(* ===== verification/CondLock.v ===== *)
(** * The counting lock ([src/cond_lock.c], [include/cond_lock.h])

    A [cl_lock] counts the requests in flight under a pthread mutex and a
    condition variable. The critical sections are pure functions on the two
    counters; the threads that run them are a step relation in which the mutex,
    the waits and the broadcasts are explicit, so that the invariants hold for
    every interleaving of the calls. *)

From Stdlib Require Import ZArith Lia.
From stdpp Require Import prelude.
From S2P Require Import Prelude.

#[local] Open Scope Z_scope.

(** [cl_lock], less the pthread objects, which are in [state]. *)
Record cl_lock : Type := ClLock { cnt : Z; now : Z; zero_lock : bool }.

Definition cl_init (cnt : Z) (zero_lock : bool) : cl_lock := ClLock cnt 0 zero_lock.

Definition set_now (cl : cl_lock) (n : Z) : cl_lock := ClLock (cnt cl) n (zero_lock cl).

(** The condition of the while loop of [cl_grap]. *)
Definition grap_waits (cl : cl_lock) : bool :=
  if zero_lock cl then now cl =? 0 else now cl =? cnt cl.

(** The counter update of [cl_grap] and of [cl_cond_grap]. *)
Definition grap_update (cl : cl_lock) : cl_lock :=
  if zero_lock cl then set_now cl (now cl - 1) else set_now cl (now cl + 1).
==
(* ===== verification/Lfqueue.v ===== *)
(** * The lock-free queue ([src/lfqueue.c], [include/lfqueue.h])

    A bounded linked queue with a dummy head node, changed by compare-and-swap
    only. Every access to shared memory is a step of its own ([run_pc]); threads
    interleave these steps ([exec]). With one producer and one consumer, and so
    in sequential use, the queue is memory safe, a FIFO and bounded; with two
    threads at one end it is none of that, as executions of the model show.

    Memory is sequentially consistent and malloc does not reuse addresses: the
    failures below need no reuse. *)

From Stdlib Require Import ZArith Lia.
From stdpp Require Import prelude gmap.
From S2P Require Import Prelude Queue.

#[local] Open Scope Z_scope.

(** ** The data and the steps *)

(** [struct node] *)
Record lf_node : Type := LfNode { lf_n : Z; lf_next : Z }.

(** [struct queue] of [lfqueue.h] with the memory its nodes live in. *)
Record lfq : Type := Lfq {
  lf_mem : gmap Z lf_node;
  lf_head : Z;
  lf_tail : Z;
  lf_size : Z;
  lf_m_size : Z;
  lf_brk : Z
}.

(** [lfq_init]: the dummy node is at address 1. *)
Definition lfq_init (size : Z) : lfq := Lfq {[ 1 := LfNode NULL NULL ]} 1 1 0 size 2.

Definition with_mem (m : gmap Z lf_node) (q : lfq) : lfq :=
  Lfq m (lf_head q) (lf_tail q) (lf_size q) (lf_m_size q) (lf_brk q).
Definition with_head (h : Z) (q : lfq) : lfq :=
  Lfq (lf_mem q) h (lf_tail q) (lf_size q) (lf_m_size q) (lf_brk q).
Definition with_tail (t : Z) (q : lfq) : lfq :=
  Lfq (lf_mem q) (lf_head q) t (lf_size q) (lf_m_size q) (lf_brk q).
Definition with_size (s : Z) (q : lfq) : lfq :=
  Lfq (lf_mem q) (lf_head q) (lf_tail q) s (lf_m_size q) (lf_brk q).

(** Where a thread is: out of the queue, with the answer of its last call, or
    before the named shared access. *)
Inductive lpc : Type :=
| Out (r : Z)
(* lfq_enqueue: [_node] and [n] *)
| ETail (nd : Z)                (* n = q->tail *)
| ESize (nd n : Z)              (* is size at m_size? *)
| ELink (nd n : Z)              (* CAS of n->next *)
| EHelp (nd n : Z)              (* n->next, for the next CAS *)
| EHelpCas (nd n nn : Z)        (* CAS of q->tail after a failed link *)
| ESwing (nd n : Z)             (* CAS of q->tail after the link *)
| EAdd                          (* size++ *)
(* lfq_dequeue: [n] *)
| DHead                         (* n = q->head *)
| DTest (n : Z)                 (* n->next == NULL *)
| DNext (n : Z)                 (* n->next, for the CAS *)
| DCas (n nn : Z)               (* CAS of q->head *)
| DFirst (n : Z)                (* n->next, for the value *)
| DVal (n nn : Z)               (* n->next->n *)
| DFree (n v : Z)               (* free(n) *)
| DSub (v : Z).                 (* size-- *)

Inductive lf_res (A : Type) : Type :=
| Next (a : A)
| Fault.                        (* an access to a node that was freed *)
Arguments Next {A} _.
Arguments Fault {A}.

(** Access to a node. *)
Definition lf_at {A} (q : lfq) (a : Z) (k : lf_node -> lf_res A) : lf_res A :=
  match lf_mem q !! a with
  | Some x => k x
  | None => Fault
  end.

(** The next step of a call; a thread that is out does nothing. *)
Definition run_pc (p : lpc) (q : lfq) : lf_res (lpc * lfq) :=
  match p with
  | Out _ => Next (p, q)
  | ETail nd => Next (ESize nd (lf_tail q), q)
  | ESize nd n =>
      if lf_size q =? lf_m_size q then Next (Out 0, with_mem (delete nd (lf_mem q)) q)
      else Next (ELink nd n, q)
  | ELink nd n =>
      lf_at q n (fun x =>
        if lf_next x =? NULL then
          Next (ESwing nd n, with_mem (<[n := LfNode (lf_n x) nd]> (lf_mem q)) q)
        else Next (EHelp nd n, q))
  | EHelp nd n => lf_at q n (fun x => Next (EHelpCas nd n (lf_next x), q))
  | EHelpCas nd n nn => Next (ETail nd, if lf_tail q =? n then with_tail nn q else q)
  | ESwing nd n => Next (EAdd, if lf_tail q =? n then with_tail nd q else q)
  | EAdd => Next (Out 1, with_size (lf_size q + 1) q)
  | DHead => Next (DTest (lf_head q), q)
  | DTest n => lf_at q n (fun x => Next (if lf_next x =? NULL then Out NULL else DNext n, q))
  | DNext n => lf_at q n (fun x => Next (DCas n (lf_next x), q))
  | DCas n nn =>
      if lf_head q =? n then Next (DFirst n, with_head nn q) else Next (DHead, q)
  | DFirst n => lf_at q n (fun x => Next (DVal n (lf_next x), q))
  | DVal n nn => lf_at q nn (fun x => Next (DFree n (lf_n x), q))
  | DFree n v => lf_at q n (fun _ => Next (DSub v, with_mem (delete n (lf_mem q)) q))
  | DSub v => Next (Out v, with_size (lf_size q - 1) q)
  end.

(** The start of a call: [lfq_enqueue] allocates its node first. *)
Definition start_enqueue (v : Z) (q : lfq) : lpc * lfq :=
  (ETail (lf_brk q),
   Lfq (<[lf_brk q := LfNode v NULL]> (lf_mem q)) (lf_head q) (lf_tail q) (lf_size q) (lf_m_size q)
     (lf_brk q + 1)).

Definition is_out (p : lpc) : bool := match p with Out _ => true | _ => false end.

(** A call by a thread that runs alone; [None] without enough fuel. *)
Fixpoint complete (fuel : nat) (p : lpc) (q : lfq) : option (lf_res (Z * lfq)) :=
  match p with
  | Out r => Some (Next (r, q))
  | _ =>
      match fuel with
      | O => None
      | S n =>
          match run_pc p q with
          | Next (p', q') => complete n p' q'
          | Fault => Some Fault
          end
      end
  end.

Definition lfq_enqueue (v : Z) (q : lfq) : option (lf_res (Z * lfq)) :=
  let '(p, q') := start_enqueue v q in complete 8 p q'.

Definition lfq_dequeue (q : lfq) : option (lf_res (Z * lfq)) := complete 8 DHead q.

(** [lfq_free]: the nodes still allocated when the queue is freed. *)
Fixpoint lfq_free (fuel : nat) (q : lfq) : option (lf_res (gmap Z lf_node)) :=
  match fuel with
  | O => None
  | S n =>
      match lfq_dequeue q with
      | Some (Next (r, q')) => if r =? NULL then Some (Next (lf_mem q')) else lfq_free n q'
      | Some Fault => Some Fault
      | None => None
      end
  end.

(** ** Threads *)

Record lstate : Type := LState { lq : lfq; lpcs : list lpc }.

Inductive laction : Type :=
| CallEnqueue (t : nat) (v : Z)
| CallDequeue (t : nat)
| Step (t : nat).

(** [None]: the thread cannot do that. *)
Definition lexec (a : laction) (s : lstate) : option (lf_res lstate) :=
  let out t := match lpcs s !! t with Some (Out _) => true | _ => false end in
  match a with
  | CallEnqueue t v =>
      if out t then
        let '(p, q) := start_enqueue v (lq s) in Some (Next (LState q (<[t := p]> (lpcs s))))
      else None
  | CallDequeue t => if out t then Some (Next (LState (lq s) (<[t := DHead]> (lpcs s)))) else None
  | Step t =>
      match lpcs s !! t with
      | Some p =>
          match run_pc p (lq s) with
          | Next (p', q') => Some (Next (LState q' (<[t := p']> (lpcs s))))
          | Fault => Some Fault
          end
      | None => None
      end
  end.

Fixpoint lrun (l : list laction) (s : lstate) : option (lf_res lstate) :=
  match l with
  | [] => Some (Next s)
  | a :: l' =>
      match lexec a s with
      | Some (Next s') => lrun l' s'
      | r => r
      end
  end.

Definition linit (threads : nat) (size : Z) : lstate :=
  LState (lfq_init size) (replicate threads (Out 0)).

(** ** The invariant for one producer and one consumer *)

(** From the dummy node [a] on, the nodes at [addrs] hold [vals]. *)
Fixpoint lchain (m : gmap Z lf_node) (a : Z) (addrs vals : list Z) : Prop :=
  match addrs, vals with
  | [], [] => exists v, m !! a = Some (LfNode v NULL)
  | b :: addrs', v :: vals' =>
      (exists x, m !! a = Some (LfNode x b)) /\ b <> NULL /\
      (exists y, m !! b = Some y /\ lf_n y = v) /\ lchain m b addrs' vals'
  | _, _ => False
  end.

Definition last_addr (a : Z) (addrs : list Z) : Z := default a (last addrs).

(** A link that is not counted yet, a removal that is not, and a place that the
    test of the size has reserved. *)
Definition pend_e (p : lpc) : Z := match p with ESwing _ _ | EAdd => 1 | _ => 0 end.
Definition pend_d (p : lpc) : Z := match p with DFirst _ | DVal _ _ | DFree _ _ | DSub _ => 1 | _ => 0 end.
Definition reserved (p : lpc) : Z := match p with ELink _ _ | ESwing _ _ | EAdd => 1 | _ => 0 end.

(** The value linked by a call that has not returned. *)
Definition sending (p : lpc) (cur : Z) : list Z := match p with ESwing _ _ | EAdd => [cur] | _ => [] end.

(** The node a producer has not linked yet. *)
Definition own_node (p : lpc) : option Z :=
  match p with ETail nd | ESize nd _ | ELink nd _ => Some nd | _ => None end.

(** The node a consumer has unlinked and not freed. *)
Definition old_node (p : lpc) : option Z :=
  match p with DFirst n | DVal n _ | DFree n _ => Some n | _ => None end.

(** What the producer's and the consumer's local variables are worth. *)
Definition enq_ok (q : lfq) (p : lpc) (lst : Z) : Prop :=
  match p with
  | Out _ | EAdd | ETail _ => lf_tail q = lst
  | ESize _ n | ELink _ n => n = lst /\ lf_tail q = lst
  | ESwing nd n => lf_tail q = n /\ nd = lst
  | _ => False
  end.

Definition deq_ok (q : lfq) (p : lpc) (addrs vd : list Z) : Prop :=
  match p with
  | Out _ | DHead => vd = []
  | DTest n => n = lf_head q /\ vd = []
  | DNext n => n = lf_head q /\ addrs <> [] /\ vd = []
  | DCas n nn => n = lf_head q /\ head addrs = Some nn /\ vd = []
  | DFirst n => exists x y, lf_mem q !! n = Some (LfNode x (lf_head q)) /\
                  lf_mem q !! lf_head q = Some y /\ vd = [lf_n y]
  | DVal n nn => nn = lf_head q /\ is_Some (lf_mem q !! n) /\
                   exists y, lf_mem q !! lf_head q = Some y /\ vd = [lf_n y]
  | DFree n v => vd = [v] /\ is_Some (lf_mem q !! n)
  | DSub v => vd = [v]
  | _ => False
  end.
...
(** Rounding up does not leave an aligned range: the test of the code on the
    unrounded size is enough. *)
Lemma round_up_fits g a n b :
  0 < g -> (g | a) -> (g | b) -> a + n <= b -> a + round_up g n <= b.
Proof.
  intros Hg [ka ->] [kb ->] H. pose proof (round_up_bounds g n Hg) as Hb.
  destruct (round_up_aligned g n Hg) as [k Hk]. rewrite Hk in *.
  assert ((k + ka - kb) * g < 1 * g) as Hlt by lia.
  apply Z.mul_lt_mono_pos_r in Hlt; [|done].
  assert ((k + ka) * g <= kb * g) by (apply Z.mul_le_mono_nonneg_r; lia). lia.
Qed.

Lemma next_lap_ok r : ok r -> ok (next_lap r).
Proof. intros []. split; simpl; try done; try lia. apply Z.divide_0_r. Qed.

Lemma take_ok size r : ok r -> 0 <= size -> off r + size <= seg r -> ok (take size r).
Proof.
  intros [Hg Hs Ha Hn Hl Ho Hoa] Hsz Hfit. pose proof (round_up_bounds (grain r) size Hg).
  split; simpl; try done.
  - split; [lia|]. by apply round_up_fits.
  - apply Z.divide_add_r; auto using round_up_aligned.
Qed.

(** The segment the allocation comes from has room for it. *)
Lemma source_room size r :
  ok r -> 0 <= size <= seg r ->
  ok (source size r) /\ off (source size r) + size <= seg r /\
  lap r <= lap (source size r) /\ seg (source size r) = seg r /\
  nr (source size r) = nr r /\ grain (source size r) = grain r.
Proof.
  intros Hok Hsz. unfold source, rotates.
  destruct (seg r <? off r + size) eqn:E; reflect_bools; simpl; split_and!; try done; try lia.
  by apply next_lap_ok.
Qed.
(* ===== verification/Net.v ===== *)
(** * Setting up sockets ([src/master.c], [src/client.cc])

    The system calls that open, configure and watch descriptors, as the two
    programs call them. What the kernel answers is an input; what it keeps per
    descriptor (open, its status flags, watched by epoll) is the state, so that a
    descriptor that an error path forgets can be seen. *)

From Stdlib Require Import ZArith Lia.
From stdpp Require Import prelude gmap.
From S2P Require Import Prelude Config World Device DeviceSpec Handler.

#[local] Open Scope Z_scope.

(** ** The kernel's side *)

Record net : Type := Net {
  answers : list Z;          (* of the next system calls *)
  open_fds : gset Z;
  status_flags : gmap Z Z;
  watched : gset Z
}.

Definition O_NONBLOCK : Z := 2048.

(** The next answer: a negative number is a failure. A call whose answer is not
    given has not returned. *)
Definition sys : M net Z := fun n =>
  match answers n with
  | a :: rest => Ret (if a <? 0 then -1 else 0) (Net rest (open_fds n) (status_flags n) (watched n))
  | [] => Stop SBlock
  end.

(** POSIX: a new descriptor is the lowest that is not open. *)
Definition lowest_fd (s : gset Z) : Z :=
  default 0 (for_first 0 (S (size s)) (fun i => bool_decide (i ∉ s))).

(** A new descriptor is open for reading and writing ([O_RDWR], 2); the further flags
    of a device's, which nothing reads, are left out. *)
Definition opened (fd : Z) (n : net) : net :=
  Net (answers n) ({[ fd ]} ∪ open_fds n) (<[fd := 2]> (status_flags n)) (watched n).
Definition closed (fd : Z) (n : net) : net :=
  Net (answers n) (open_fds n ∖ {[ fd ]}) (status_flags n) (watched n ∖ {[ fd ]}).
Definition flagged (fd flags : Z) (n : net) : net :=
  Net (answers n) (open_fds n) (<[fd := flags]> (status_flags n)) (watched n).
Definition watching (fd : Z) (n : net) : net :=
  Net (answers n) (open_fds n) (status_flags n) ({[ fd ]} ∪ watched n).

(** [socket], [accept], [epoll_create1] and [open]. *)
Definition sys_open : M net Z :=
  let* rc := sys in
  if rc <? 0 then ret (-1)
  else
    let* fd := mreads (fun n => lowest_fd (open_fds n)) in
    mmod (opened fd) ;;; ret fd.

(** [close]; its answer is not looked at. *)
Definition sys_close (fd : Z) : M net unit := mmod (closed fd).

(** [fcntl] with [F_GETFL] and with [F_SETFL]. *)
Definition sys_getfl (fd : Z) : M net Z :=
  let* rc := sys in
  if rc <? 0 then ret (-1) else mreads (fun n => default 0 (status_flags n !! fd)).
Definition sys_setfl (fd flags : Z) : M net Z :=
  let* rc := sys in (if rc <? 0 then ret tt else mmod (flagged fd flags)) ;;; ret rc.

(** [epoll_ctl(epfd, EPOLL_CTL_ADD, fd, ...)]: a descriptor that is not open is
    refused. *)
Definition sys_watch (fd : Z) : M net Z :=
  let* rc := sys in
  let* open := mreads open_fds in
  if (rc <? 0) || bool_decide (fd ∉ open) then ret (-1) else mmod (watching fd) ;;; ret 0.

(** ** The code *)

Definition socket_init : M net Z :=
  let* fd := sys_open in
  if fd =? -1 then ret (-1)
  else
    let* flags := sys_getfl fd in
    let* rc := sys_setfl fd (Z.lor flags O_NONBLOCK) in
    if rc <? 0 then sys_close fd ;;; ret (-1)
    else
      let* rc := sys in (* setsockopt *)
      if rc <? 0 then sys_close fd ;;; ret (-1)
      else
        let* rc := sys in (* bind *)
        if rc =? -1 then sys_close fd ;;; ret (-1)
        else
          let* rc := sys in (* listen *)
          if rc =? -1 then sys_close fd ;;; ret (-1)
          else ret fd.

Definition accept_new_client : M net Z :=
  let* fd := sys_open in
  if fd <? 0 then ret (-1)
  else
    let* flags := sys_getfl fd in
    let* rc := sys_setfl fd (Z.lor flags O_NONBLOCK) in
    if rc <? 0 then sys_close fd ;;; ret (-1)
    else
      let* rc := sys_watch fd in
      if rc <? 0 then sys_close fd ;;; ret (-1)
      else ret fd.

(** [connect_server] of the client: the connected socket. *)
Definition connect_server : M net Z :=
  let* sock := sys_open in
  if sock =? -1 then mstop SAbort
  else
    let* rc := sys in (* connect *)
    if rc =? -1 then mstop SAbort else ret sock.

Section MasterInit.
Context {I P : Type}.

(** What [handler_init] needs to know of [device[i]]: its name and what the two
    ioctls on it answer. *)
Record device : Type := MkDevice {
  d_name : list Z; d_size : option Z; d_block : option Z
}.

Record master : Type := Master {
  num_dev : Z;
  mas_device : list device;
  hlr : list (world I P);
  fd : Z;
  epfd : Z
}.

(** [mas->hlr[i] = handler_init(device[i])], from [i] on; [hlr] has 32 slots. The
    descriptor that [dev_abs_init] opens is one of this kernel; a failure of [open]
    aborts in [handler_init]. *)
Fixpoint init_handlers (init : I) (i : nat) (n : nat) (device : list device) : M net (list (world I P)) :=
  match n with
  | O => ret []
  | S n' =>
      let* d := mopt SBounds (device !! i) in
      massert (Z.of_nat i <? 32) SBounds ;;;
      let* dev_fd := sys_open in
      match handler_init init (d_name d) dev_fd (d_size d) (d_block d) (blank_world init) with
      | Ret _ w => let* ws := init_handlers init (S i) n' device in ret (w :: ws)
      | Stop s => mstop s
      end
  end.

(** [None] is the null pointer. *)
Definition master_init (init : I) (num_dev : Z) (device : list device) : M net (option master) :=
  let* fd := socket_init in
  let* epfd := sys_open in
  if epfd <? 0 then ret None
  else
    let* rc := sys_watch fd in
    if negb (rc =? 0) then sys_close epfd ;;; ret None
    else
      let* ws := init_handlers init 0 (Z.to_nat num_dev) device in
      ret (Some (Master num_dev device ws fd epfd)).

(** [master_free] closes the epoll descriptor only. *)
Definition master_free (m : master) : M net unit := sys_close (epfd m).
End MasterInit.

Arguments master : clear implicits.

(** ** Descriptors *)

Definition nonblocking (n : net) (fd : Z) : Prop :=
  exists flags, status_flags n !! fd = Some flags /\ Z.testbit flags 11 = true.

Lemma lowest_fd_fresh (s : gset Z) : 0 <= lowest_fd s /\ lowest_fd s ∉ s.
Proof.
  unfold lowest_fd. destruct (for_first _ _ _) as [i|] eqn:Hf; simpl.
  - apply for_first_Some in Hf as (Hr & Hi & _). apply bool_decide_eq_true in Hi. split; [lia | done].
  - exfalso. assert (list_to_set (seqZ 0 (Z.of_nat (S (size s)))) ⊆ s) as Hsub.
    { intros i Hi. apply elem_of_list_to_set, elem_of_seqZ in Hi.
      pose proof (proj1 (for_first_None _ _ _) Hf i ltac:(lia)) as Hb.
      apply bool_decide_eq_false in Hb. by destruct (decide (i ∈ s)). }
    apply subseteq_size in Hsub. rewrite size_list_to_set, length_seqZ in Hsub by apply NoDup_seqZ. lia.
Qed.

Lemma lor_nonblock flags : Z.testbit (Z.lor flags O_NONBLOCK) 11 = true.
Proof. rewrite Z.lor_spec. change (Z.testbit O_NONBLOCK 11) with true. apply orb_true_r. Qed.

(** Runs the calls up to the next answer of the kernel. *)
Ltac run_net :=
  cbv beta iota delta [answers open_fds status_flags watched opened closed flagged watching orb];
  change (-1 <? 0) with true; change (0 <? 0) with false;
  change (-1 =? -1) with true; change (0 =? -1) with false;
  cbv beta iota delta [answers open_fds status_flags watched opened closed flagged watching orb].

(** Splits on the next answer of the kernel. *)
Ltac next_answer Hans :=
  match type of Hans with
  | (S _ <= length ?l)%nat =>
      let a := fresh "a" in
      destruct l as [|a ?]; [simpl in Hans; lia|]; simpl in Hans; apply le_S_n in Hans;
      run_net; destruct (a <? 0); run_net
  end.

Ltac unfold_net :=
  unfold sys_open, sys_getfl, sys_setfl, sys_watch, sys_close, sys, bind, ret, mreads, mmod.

### [ASSIGNMENT]
Within the material above, the line with "[] => Stop SBlock" opens the range and the line with "(** [socket], [accept], [epoll_create1]" closes it; reproduce that range word for word.

### [EXPECTED ANSWER]
  | [] => Stop SBlock
  end.

(** POSIX: a new descriptor is the lowest that is not open. *)
Definition lowest_fd (s : gset Z) : Z :=
  default 0 (for_first 0 (S (size s)) (fun i => bool_decide (i ∉ s))).

(** A new descriptor is open for reading and writing ([O_RDWR], 2); the further flags
    of a device's, which nothing reads, are left out. *)
Definition opened (fd : Z) (n : net) : net :=
  Net (answers n) ({[ fd ]} ∪ open_fds n) (<[fd := 2]> (status_flags n)) (watched n).
Definition closed (fd : Z) (n : net) : net :=
  Net (answers n) (open_fds n ∖ {[ fd ]}) (status_flags n) (watched n ∖ {[ fd ]}).
Definition flagged (fd flags : Z) (n : net) : net :=
  Net (answers n) (open_fds n) (<[fd := flags]> (status_flags n)) (watched n).
Definition watching (fd : Z) (n : net) : net :=
  Net (answers n) (open_fds n) (status_flags n) ({[ fd ]} ∪ watched n).

(** [socket], [accept], [epoll_create1] and [open]. *)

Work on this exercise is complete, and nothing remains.